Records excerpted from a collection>
Segment Open

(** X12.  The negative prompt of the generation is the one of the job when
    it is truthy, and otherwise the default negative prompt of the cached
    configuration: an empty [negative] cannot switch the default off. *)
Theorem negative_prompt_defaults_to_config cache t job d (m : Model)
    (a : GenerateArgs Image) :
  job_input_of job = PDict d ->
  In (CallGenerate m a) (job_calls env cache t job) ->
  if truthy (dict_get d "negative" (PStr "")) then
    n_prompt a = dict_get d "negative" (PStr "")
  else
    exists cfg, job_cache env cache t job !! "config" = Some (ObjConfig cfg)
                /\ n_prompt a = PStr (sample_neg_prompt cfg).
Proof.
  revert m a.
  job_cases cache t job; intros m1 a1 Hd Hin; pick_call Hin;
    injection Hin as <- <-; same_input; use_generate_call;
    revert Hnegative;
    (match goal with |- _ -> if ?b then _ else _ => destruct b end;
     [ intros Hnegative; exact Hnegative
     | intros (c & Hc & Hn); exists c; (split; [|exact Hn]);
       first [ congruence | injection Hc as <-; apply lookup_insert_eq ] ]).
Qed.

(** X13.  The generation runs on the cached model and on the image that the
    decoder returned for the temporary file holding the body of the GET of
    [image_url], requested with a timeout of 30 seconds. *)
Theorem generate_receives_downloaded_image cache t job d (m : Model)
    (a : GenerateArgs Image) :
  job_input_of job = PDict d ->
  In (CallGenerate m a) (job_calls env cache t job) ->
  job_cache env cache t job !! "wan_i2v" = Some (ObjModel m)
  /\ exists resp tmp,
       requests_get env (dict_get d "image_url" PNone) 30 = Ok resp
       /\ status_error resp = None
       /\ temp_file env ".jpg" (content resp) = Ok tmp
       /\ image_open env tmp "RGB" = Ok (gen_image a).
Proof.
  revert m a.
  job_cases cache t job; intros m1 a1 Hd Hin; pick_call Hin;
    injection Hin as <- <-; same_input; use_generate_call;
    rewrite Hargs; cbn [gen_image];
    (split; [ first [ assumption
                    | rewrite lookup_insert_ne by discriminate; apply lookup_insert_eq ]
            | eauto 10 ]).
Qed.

Segment Closed
Segment Open

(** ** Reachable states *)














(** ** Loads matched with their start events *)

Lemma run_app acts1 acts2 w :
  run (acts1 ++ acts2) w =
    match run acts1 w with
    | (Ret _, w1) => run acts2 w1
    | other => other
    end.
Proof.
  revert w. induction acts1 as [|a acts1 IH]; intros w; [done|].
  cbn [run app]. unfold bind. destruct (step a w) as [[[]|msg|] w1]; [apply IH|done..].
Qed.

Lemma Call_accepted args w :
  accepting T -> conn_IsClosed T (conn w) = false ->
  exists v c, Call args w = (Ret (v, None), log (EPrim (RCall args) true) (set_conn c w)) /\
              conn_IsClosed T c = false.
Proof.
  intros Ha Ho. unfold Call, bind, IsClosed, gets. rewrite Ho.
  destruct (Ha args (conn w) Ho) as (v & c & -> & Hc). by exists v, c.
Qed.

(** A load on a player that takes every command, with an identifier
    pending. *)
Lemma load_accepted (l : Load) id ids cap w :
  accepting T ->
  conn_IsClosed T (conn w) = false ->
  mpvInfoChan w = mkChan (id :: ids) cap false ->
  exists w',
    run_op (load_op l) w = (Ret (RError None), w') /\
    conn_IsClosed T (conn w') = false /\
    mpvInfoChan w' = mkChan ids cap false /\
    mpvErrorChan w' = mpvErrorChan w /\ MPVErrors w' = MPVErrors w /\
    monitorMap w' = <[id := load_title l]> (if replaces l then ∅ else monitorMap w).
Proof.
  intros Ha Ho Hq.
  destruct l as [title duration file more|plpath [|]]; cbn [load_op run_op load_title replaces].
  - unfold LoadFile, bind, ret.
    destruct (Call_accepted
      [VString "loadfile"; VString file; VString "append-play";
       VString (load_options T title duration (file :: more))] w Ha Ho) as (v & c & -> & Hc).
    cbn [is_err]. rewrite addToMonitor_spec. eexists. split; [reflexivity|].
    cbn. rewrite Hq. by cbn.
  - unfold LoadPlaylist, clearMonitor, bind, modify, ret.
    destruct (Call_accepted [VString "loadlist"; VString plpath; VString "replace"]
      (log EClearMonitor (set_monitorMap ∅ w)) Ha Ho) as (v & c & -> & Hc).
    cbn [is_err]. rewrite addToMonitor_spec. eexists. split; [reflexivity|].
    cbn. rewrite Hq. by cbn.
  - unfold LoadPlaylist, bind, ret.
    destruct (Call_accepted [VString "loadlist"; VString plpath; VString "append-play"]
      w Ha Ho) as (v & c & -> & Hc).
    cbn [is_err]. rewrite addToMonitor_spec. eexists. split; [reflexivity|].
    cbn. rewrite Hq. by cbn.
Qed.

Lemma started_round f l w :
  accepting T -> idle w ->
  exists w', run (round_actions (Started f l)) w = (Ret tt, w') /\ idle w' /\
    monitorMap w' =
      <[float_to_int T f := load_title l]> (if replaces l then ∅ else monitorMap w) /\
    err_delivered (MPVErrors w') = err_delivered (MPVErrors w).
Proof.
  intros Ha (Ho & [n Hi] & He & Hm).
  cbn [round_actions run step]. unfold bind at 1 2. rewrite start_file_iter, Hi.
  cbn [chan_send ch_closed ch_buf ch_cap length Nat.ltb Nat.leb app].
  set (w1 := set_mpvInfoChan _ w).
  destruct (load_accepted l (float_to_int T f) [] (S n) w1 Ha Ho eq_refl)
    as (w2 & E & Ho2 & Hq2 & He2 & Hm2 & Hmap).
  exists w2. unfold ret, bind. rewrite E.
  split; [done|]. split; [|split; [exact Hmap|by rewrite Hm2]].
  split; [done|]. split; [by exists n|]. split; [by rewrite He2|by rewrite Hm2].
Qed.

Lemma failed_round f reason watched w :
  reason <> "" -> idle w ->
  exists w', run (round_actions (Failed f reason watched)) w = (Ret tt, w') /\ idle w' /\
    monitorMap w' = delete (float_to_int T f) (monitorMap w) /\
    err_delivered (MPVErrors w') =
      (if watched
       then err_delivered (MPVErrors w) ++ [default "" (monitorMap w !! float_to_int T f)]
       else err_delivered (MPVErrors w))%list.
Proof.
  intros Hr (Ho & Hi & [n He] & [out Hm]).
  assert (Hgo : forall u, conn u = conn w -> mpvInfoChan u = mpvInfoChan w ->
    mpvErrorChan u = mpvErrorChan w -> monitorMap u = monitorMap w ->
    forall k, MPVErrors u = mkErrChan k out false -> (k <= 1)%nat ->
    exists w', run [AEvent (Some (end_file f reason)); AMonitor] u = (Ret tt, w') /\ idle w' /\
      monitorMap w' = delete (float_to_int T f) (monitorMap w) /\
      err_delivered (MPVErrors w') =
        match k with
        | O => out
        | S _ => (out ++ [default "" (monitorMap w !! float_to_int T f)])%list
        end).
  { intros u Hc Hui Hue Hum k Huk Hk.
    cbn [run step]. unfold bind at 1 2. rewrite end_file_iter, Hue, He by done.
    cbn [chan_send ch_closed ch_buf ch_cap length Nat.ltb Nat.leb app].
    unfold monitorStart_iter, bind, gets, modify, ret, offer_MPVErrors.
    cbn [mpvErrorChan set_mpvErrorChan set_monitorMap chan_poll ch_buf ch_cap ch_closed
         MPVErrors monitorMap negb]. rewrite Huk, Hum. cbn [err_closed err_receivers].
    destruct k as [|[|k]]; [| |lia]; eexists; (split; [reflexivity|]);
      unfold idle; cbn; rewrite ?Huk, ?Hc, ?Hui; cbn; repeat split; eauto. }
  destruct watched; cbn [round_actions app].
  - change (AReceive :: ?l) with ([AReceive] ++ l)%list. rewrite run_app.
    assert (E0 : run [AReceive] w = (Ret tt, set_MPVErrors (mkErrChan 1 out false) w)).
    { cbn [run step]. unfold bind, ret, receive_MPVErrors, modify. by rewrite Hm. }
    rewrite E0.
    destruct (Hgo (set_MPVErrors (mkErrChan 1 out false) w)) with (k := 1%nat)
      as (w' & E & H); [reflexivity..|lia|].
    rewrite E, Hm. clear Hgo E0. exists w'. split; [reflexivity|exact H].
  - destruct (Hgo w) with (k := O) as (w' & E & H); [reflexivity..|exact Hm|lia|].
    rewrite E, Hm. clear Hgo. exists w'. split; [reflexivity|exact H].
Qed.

Segment Closed

What is required> Within the records above, count each line holding "mkErrChan". Write down only the number.

Exercise result> 3